> **TASK REQUIREMENTS**
Copy the data exactly from the line that contains "matrix_shape 1 1" through the line that contains "- eexists. apply", keeping both end lines and leaving out everything else.
*** Opening of DATA FOR PROCESSING ***
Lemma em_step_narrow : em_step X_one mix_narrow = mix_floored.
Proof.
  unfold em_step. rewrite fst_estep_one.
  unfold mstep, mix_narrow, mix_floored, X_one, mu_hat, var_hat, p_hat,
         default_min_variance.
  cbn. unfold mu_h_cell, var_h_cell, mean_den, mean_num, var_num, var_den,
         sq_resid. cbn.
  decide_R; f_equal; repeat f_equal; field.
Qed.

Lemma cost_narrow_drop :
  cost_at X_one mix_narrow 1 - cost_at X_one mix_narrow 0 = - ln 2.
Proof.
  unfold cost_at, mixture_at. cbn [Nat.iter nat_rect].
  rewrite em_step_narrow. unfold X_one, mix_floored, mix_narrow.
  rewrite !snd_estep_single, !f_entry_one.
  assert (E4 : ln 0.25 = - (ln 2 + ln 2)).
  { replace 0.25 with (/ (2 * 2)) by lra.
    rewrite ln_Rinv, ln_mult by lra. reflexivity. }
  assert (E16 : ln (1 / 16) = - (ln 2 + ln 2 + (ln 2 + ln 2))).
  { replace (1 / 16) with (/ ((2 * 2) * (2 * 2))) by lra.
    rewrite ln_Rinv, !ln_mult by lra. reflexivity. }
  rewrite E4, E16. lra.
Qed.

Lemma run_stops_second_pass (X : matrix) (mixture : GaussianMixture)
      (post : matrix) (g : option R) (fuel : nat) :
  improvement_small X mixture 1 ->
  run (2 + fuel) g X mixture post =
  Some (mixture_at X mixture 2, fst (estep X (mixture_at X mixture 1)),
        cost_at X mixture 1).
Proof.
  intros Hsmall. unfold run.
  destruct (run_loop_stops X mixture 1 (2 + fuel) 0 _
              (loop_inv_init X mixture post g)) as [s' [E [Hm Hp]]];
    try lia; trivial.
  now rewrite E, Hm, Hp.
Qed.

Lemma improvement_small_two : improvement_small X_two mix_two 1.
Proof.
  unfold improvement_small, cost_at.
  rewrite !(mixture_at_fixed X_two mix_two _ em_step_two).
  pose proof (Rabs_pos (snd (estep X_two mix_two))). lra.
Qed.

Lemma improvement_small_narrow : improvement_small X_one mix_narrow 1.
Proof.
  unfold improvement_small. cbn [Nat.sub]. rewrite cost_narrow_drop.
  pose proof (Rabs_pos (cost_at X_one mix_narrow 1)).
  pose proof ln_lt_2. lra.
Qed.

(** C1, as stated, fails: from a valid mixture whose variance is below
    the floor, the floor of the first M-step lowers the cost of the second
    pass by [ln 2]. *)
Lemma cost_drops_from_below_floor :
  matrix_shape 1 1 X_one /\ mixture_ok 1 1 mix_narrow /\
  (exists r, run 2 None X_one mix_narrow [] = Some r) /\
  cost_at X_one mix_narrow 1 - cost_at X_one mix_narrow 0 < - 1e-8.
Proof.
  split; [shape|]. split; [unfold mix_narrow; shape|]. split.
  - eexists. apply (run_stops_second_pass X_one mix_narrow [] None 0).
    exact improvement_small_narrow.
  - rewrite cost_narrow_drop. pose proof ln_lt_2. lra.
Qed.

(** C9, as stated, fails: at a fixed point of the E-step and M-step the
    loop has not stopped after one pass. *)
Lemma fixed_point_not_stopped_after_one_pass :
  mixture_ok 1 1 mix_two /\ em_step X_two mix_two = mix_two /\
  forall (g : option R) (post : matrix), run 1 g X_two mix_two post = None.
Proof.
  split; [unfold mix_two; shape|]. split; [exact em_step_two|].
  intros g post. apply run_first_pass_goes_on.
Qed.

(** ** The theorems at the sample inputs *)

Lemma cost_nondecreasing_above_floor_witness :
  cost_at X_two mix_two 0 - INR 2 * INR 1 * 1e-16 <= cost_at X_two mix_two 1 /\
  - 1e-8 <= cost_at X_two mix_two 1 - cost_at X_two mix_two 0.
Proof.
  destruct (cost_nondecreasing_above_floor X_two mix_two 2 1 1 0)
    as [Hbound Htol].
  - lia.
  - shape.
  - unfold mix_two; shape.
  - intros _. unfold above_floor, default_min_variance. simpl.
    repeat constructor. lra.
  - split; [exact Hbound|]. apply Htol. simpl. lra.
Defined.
*** Close of DATA FOR PROCESSING ***
> **TASK RESULT**
  matrix_shape 1 1 X_one /\ mixture_ok 1 1 mix_narrow /\
  (exists r, run 2 None X_one mix_narrow [] = Some r) /\
  cost_at X_one mix_narrow 1 - cost_at X_one mix_narrow 0 < - 1e-8.
Proof.
  split; [shape|]. split; [unfold mix_narrow; shape|]. split.
  - eexists. apply (run_stops_second_pass X_one mix_narrow [] None 0).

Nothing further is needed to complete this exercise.